Барчуки. Картины прошлого | страница 71
А помнишь, читатель, эту старую шубку на беличьем меху, около которой было так тепло, и радостно, и бесконечно спокойно? Эта милая незабвенная шубка прикрывала нас от многого горя и принимала на себя многие удары, предназначавшиеся нам. Её звали маменькина шубка, и один вид её в одну минуту всё нам делал понятным, во всём успокоивал. Как бы хотелось и теперь под такую же согревающую и ласкающую шубку! Там бы укрылся, съёжившись, от всякой скверны и суеты житейской, и смолкнул бы присмиревшею душою. Пусть борется за меня и защищает меня неутомимая добрая рука. Пусть мимо меня несутся тучи и бури, и всякая борьба. Я не шевельнусь и нигде не открою уголка своей шубки для чёрных привидений, которые пугают меня. Мимо, мимо!..
Часть вторая
Детская
Бабуся всё послеобеда горько плакала. (Бабусей мы называли любимую нашу няньку Афанасьевну). Долго я не мог добиться от неё, чего она плачет. Она с непривычною суровостью гнала меня из детской, а сама всхлипывала всё громче, всё неудержимее в кончик своего старого коврового платка, опрятно прикрывавшего её чёрное китайчатое платье с жёлтым горошком, которое мы не разделяли в своём представлении от существа самой бабуси. Как будто и из него глядела на нас та безраздельная, безусловная и вместе скромная любовь, которою светилась каждая добрая морщинка, каждый старческий волос милой старушки. Бабуся сидела на стуле в нашей маленькой детской аккуратно, пристойно, как она делала и всегда; издали нельзя было и вообразить, чтобы она горько плакала. Против неё на сундуке сидела Наталья. Наталья тоже плакала и голосила. По глазам Натальи, которая называлась у нас просто «няня», как Афанасьевна «бабусей», — я сразу угадал, что дело идёт о нас.
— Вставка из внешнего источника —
(* ===== verification/PathHoppingTrial.v ===== *)
(** The driver of the path hopping trials on the testbed (path_hopping.py):
    it creates the virtual hosts, installs the flows, measures the links and
    removes everything again. It composes the virtual hosts, the routes, the
    monitor, the topology mapping and the trials of the other files.

    One state [W] stands for the network and the machine, seen through the
    interfaces of those components. The parameters of a trial that are
    objects live in a heap. Waiting and printing are not modelled. *)

From Stdlib Require Import Ascii.
From S2P Require Import Prelude PyDict PyStr PyFloat Accum FlowAllocation TopoMapper StatMonitor TrialStore MpTrial RouteAdder VirtualHost.
Close Scope string_scope.

(** [nx.complete_graph(n)] *)
Definition complete_graph {G} `{NxGraph Z G} (n : nat) : G :=
  foldl (λ g e, nx_add_edge e.1 e.2 g) (foldl (λ g v, nx_add_node v g) nx_empty (seqZ 0 (Z.of_nat n)))
    (filter (λ e, e.1 < e.2)%Z (u ← seqZ 0 (Z.of_nat n); (λ v, (u, v)) <$> seqZ 0 (Z.of_nat n))).

(** ["%02d" % z] for a non-negative number. *)
Definition fmt_02d (z : Z) : string :=
  if bool_decide (z < 10)%Z then String.append "0" (str_of_Z z) else str_of_Z z.

(** The objects that are parameters of the trials. *)
Inductive object (F : Type) : Type :=
  | OFlowSet (flows : list (Flow F))
  | OByteCounts (counts : list (list IfaceStats))
  | OLinkRates (rates : list (dict link_key F))
  | OMeanRates (means : dict link_key F).
Arguments OFlowSet {F} _.
Arguments OByteCounts {F} _.
Arguments OLinkRates {F} _.
Arguments OMeanRates {F} _.

(** The variables of [conduct_path_hopping_trial]. *)
Record TrialRun (F : Type) : Type := mkTrialRun {
  tr_hosts : dict Z (TrafficGenerationVirtualHost F);
  tr_flow_tokens : list string;
  tr_tag_values : dict (Z * Z) Z;
  tr_monitor : OnMonitor;
  tr_trial : Trial;
  tr_heap : list (object F)
}.
Arguments mkTrialRun {F} _ _ _ _ _ _.
Arguments tr_hosts {F} _.
Arguments tr_flow_tokens {F} _.
Arguments tr_tag_values {F} _.
Arguments tr_monitor {F} _.
Arguments tr_trial {F} _.
Arguments tr_heap {F} _.

Section rates.
Context {F : Type} `{PyFloat F}.

(** The driver's copies of the functions of stat_monitor.py count the bytes
    of both directions and use another unit. *)
Definition ph_compute_tx_rate (count_in_bytes : F) : F :=
  fquot (fmul count_in_bytes (f_of_Z 8)) (f_of_Z (10 ^ 7)).

Definition ph_count_delta (t_1 : list IfaceStats) (iface_stats : IfaceStats) : Z :=
  let t_0_count := (bytesSent iface_stats + bytesReceived iface_stats)%Z in
  let t_1_count :=
    match find_matching_iface_stats t_1 (sourceSwitchId iface_stats) (destinationSwitchId iface_stats) with
    | Ok t_1_stats => (bytesSent t_1_stats + bytesReceived t_1_stats)%Z
    | Raise _ => t_0_count
    end in
  (t_1_count - t_0_count)%Z.

Definition ph_byte_count_delta (t_0 t_1 : list IfaceStats) : dict link_key F :=
  foldl (λ d iface_stats, add_default d (iface_link iface_stats) (f_of_Z (ph_count_delta t_1 iface_stats)))
    [] t_0.

(** [link_byte_counts[0]] is printed: [IndexError] without a snapshot. *)
Definition ph_link_utilization_over_time (link_byte_counts : list (list IfaceStats))
    : res (list (dict link_key F)) :=
  _ ← py_index link_byte_counts 0;
  Ok ((λ '(t_0, t_1), (λ kv, (kv.1, ph_compute_tx_rate kv.2)) <$> ph_byte_count_delta t_0 t_1)
        <$> pairwise link_byte_counts).

Variable np_mean : list F → F.

Definition ph_mean_link_utilization (link_byte_counts : list (list IfaceStats)) : res (dict link_key F) :=
  link_util_t ← ph_link_utilization_over_time link_byte_counts;
  Ok (foldl (λ mean_link_utils link_key,
        Dict.set mean_link_utils link_key (np_mean (omap (λ d_i, Dict.get d_i link_key) link_util_t)))
      [] (collect_all_link_keys link_util_t)).

Definition scale_flow_tx_rate (normalized_flow_tx_rate : F) : F :=
  fquot (fmul normalized_flow_tx_rate (f_of_Z (10 ^ 7))) (f_of_Z 8).
End rates.

(** One path: its nodes and the next tag of its end points, from the
    [defaultdict(int)] that all flows of a trial share. *)
Definition path_to_json (id_to_dpid : dict Z string) (acc : list PathJson * list Z) (path : list Z)
    : M (dict (Z * Z) Z) (list PathJson * list Z) :=
  source_node ← lift (py_index path 0);
  destination_node ← lift (py_index path (-1));
  nodes ← lift (mapR (Dict.getitem id_to_dpid) path);
  tag_values ← get_st;
  let tag := Dict.get_default 0%Z tag_values (source_node, destination_node) in
  modify (λ d, Dict.set d (source_node, destination_node) (tag + 1)%Z) ≫= λ _,
  mret (acc.1 ++ [mkPathJson nodes tag], acc.2 ++ [tag]).

Definition simple_paths_to_flow_json (id_to_dpid : dict Z string) (simple_paths : list (list Z))
    : M (dict (Z * Z) Z) (list PathJson * list Z) :=
  foldS (path_to_json id_to_dpid) ([], []) simple_paths.

Section driver.
Context {W : Type} `{HostEnv W} `{RouteApi W} {F : Type} `{PyFloat F}.
Variable json_dumps : list (ClientArgs F) → string.
Abbreviation Hosts := (dict Z (TrafficGenerationVirtualHost F)).

(** An exception of a host is printed. *)
Definition destroy_all_hosts (hosts : Hosts) : M W unit :=
  for_each (Dict.values hosts) (λ host w, (Ok tt, (tg_destroy_virtual_host (host, w)).2.2)).

Definition remove_all_flows (flow_tokens : list string) : M W unit :=
  for_each flow_tokens (λ flow_token w, (Ok tt, (uninstall_flow flow_token w).2)).

Definition create_next_host (id_to_dpid : dict Z string) (host_id : Z) : M (Hosts * W) unit :=
  ingress_node_device_id ← lift (Dict.getitem id_to_dpid (host_id - 1)%Z);
  the_virtual_host ← on_world (tg_create_virtual_host host_id
    (String.append "00:02:00:00:00:" (fmt_02d host_id)) (String.append "10.10.0." (str_of_Z host_id))
    (String.append "192.168.1." (str_of_Z host_id)) ingress_node_device_id);
  set_self (λ hosts, Dict.set hosts host_id the_virtual_host).

Definition create_virtual_hosts (id_to_dpid : dict Z string) : M W Hosts := λ w,
  match for_each (seqZ 1 10) (create_next_host id_to_dpid) ([], w) with
  | (Ok _, (hosts, w)) => (Ok hosts, w)
  | (Raise ex, (hosts, w)) => (destroy_all_hosts hosts ≫= λ _, lift (Raise ex)) w
  end.

(** ** The trial *)

Abbreviation State := (TrialRun F * W)%type.

Definition set_hosts (hosts : Hosts) (st : TrialRun F) : TrialRun F :=
  mkTrialRun hosts (tr_flow_tokens st) (tr_tag_values st) (tr_monitor st) (tr_trial st) (tr_heap st).

(** A method of [hosts[host_id]]: the object keeps what the method changed
    before it raised. *)
Definition on_host (host_id : Z) (m : M (TrafficGenerationVirtualHost F * W) unit) : M State unit := λ s,
  match Dict.get (tr_hosts s.1) host_id with
  | None => (Raise KeyError, s)
  | Some host =>
      let '(r, (host, w)) := m (host, s.2) in
      (r, (set_hosts (Dict.set (tr_hosts s.1) host_id host) s.1, w))
  end.

Definition on_all_hosts (m : M (TrafficGenerationVirtualHost F * W) unit) : M State unit :=
  st ← gets fst;
  for_each (Dict.keys (tr_hosts st)) (λ host_id, on_host host_id m).

Definition on_monitor {A} (m : M (OnMonitor * W) A) : M State A := λ s,
  let '(r, (mon, w)) := m (tr_monitor s.1, s.2) in
  (r, (mkTrialRun (tr_hosts s.1) (tr_flow_tokens s.1) (tr_tag_values s.1) mon (tr_trial s.1) (tr_heap s.1), w)).

Definition on_tags {A} (m : M (dict (Z * Z) Z) A) : M State A := λ s,
  let '(r, tags) := m (tr_tag_values s.1) in
  (r, (mkTrialRun (tr_hosts s.1) (tr_flow_tokens s.1) tags (tr_monitor s.1) (tr_trial s.1) (tr_heap s.1), s.2)).

(** [the_trial.add_parameter(name, o)] for a new object [o]. *)
Definition add_object (name : string) (o : object F) : M State unit := λ s,
  match add_parameter (tr_trial s.1) name (VObj (length (tr_heap s.1))) with
  | Raise e => (Raise e, s)
  | Ok trial => (Ok tt, (mkTrialRun (tr_hosts s.1) (tr_flow_tokens s.1) (tr_tag_values s.1) (tr_monitor s.1)
                           trial (tr_heap s.1 ++ [o]), s.2))
  end.

(** [for flow in v] and [time.sleep(v)] *)
Definition flow_set_of (heap : list (object F)) (v : value) : res (list (Flow F)) :=
  match v with
  | VObj oid => match heap !! oid with Some (OFlowSet flows) => Ok flows | _ => Raise TypeError end
  | _ => Raise TypeError
  end.
Definition sleep (v : value) : res unit :=
  match v with
  | VInt z => if bool_decide (z < 0)%Z then Raise ValueError else Ok tt
  | _ => Raise TypeError
  end.

Definition add_token (token : string) (st : TrialRun F) : TrialRun F :=
  mkTrialRun (tr_hosts st) (set_add token (tr_flow_tokens st)) (tr_tag_values st) (tr_monitor st)
    (tr_trial st) (tr_heap st).

Definition install_trial_flow (id_to_dpid : dict Z string) (flow : Flow F) : M State unit :=
  simple_paths ← lift (or_raise TypeError (paths flow));
  '(flow_json, tag_values_for_flow) ← on_tags (simple_paths_to_flow_json id_to_dpid simple_paths);
  flow_token ← on_world (install_flow flow_json);
  set_self (add_token flow_token) ≫= λ _,
  st ← gets fst;
  destination ← lift (Dict.getitem (tr_hosts st) (destination_node flow + 1)%Z);
  on_host (source_node flow + 1)%Z (set_self (configure_flow (scale_flow_tx_rate (flow_tx_rate flow)) fzero
    "uniform" (vh_virtual_host_ip (tg_host destination)) 50000 (splitting_ratio flow) 10
    tag_values_for_flow 1066)).

Context `{OnosApi} {GN GT : Type} `{NxGraph string GN} `{NxGraph Z GT}.
Variable graph_matcher : GN → GT → option (dict string Z).
Variable post_start : M W (Z * string).
Variable post_stop : string → M W (Z * list (list IfaceStats)).
Variable np_mean : list F → F.

(** The body of [try]. *)
Definition trial_body (flows : value) : M State unit :=
  id_to_dpid ← lift (get_and_validate_onos_topo_x graph_matcher (complete_graph 10));
  hosts ← on_world (create_virtual_hosts id_to_dpid);
  set_self (set_hosts hosts) ≫= λ _,
  on_all_hosts start_traffic_generation_server ≫= λ _,
  st ← gets fst;
  flow_list ← lift (flow_set_of (tr_heap st) flows);
  for_each flow_list (install_trial_flow id_to_dpid) ≫= λ _,
  on_monitor (start_monitor post_start) ≫= λ _,
  on_all_hosts (start_traffic_generation_client json_dumps) ≫= λ _,
  st ← gets fst;
  duration ← lift (get_parameter (tr_trial st) "duration");
  lift (sleep duration) ≫= λ _,
  on_monitor (stop_monitor post_stop) ≫= λ _,
  utilization_results ← on_monitor get_monitor_statistics;
  add_object "byte-counts-over-time" (OByteCounts utilization_results) ≫= λ _,
  link_rates ← lift (ph_link_utilization_over_time utilization_results);
  add_object "link-utilization-over-time" (OLinkRates link_rates) ≫= λ _,
  means ← lift (ph_mean_link_utilization np_mean utilization_results);
  add_object "measured-link-utilization" (OMeanRates means).

(** Every exception of the body is printed; the two cleaning functions
    follow in all cases. *)
Definition run_trial (the_trial : Trial) (heap : list (object F)) (flows : value)
    : M W (Trial * list (object F)) := λ w,
  let '(_, (st, w)) := trial_body flows (mkTrialRun [] [] [] init_monitor the_trial heap, w) in
  (destroy_all_hosts (tr_hosts st) ≫= λ _,
   remove_all_flows (tr_flow_tokens st) ≫= λ _,
   mret (tr_trial st, tr_heap st)) w.

Definition conduct_path_hopping_trial (the_trial : Trial) (heap : list (object F)) : M W (Trial * list (object F)) :=
  _ ← lift (get_parameter the_trial "seed-number");
  flows ← lift (get_parameter the_trial "flow-set");
  run_trial the_trial heap flows.
End driver.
Странная разница была между нашими нянями. Уж по одному виду разница была огромная. Бабуся — сухая такая, худенькая, чистенькая, — сидит не шевелится в своих тёмненьких платочках и смотрит на всех такими серьёзными и добрыми глазами; а Наталья, нянька, когда идёт по двору, так и трясутся жирные окорока; переваливается себе с боку на бок, словно утка кормленная; всё на ней повязано и подсунуто кое-как; губы толстые такие и нос толстый, а под бородой подблюдок висит. Бабуся ни про кого слова лишнего не скажет, а Наталья то и дело ругается и сплетничает. Зато уж Наталья на все руки была: огород ей маменька посадить прикажет — всего будет вдоволь: репа такая раз выросла у неё — с Сашину голову; а морковь длинная, толстая, как редька. Вся деревня звала няню «бабушкой», потому что она была отличная повитуха и лекарка. Даже нас всех она принимала вместе с акушеркой Кристиной Адольфовной, за что ей на крестинах гости насыпали на тарелочку серебряные гривенники. Травы в саду няня все по имени знала, где чистотел, где кошачья мята, где белокопытник, и нас, бывало, заставляет рвать себе для лекарства. Варить, солить — наша няня опять мастерица. Муж её Гаврила Логиныч был главным поваром у дедушки; напьётся, бывало, пьян, валяется в полынях за кухнею без памяти, а няня за него кушанье готовит, и никто не узнает. Но для нас был всего дороже один талант няни: няня была необыкновенная сказочница, знала множество сказок, старинных игр и умела причитывать разными голосами. С ней мы «хоронили Кострому», от неё переняли все свои сведения о «куцом волке», об «Афоне дурачке», о том, как царь «туру ногу пишет на золотом блюде, на серебряном стуле». Вообще нянька Наталья была артист по призванию: грешной своей плоти не забывала, молилась довольно умеренно, зато всегда готова была поболтать, повеселиться, повздорить; сравнительно с знахаркою и сказочницею Натальею бабуся была чистая монахиня. Как будто в них воплотились два совершенно противоположные начала: в одной — христианский аскетизм, в другой — материальный реализм язычества. От няни мы учились природе и легенде старины; от бабуси — молитве и церковному обряду; но, конечно, сказка побеждала молитву, и вера в домового укоренилась сильнее, чем почитанье праздников. Когда я познакомился впоследствии с творениями европейских художников, в строгих пуританских портретах Рембрандта я увидел свою бабусю, а языческой плоти румяных и жирных рубенсовских старух признал свою сказочницу — няньку Наталью.